* [Exercise data]
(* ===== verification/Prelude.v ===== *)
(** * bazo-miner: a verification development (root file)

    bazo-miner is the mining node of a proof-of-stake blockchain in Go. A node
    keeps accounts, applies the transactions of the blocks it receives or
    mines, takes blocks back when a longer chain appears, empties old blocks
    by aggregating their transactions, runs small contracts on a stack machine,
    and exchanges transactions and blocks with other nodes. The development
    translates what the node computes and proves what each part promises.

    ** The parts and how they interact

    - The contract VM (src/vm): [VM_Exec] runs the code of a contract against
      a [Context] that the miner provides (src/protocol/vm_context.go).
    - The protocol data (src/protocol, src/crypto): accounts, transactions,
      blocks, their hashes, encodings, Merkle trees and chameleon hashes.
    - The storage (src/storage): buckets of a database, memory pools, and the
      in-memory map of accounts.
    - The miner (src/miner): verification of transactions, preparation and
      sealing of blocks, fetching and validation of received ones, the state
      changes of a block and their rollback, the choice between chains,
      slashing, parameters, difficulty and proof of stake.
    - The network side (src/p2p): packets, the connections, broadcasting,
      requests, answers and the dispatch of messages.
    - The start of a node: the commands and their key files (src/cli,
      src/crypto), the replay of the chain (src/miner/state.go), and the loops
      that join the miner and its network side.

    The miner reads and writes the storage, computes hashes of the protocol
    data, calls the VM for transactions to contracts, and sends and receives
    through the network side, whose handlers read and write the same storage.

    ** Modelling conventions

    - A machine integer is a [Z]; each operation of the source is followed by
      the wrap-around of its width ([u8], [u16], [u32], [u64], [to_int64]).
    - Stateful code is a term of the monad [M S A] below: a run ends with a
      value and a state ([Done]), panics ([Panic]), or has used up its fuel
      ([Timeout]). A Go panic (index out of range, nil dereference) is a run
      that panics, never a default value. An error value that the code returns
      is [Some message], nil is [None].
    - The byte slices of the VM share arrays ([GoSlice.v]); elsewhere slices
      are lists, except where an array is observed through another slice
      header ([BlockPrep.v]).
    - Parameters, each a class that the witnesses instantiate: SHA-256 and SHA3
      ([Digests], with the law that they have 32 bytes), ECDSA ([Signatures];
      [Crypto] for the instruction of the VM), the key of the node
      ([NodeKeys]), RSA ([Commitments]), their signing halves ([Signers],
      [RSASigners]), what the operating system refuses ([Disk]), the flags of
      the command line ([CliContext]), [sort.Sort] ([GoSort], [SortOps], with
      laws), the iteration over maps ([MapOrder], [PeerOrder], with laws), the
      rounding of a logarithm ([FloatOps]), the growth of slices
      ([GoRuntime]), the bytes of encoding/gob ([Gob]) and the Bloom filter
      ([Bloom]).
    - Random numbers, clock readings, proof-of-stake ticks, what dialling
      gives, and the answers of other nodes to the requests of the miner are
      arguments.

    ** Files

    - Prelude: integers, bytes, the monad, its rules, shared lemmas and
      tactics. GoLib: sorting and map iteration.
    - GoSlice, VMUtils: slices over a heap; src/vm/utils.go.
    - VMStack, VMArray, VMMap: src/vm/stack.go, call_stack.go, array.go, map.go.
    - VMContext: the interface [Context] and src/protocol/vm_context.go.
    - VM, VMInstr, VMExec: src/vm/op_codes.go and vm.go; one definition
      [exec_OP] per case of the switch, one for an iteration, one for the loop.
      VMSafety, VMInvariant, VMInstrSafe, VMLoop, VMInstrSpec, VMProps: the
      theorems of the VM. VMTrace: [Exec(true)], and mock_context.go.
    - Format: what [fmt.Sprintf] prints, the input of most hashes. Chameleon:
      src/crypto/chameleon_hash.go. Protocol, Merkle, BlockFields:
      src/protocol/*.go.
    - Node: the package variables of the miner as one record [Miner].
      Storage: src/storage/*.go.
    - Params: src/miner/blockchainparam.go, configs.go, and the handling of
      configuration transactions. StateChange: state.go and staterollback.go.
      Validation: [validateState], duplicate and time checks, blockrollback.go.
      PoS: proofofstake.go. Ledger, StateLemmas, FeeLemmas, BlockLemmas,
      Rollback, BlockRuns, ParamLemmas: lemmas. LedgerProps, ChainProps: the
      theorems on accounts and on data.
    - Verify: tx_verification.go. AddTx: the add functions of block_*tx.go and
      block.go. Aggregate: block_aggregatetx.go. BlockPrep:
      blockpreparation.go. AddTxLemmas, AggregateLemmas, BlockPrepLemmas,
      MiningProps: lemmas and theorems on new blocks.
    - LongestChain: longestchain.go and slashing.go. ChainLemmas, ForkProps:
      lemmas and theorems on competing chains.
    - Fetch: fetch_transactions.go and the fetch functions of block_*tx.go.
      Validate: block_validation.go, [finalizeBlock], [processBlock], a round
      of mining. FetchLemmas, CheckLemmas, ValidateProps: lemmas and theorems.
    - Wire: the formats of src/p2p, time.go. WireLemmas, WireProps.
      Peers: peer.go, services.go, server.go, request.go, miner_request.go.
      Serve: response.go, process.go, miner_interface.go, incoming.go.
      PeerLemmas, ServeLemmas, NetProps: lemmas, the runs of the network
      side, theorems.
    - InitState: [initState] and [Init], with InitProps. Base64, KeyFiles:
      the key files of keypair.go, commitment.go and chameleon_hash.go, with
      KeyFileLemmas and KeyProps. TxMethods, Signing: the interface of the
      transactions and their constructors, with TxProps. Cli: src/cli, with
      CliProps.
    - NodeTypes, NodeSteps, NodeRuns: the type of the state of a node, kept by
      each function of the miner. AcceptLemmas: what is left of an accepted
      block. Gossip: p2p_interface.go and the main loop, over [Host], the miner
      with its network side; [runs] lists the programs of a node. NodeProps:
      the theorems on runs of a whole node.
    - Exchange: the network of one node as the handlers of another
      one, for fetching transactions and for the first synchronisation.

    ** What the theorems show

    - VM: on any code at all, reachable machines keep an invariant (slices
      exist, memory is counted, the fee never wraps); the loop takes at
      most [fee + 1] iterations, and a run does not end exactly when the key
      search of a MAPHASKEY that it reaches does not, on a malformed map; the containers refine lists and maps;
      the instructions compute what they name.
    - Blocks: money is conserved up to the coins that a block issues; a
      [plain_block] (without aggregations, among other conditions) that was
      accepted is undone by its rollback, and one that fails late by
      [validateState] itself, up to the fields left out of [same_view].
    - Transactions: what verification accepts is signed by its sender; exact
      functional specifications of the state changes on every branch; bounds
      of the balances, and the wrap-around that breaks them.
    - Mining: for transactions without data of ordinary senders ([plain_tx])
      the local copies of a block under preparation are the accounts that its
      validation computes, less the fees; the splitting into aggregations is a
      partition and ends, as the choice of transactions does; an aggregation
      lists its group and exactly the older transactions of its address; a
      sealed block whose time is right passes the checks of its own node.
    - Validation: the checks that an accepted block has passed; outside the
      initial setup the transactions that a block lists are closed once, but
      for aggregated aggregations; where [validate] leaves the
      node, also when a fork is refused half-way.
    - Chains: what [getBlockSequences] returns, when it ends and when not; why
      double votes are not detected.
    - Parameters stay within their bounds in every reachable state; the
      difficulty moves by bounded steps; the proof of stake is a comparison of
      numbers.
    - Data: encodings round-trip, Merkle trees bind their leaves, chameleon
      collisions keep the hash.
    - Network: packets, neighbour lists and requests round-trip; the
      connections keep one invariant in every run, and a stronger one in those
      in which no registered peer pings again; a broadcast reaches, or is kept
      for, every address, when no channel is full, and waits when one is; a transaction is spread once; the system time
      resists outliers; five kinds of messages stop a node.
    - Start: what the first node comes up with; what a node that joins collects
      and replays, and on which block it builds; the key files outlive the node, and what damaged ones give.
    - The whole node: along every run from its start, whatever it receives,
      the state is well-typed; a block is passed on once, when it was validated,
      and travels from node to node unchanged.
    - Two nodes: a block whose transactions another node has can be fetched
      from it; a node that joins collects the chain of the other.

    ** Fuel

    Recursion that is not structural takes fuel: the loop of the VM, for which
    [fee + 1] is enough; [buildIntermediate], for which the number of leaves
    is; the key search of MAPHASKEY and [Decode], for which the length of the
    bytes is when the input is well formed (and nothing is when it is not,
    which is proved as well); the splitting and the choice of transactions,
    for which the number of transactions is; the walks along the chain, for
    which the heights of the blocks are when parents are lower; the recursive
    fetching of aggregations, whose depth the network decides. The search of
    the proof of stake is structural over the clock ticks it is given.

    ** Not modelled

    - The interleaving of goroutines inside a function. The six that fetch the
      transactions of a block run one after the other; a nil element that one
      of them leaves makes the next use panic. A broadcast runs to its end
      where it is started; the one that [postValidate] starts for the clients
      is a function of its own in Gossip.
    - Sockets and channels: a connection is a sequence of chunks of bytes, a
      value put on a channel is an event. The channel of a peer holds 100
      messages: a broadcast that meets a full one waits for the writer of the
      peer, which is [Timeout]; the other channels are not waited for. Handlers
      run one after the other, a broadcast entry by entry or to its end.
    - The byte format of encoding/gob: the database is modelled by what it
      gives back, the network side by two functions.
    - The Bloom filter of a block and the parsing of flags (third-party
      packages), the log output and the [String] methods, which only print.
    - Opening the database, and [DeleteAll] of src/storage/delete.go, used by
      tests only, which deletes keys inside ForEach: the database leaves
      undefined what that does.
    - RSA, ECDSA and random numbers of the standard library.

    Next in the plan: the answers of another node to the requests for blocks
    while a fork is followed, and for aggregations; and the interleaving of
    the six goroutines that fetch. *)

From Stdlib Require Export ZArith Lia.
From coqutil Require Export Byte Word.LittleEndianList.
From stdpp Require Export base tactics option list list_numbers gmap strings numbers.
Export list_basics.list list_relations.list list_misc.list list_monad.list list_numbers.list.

* [Work order] Using the listing above, count the lines that contain the word "receives" and state only that number.

* [Response to this exercise] 3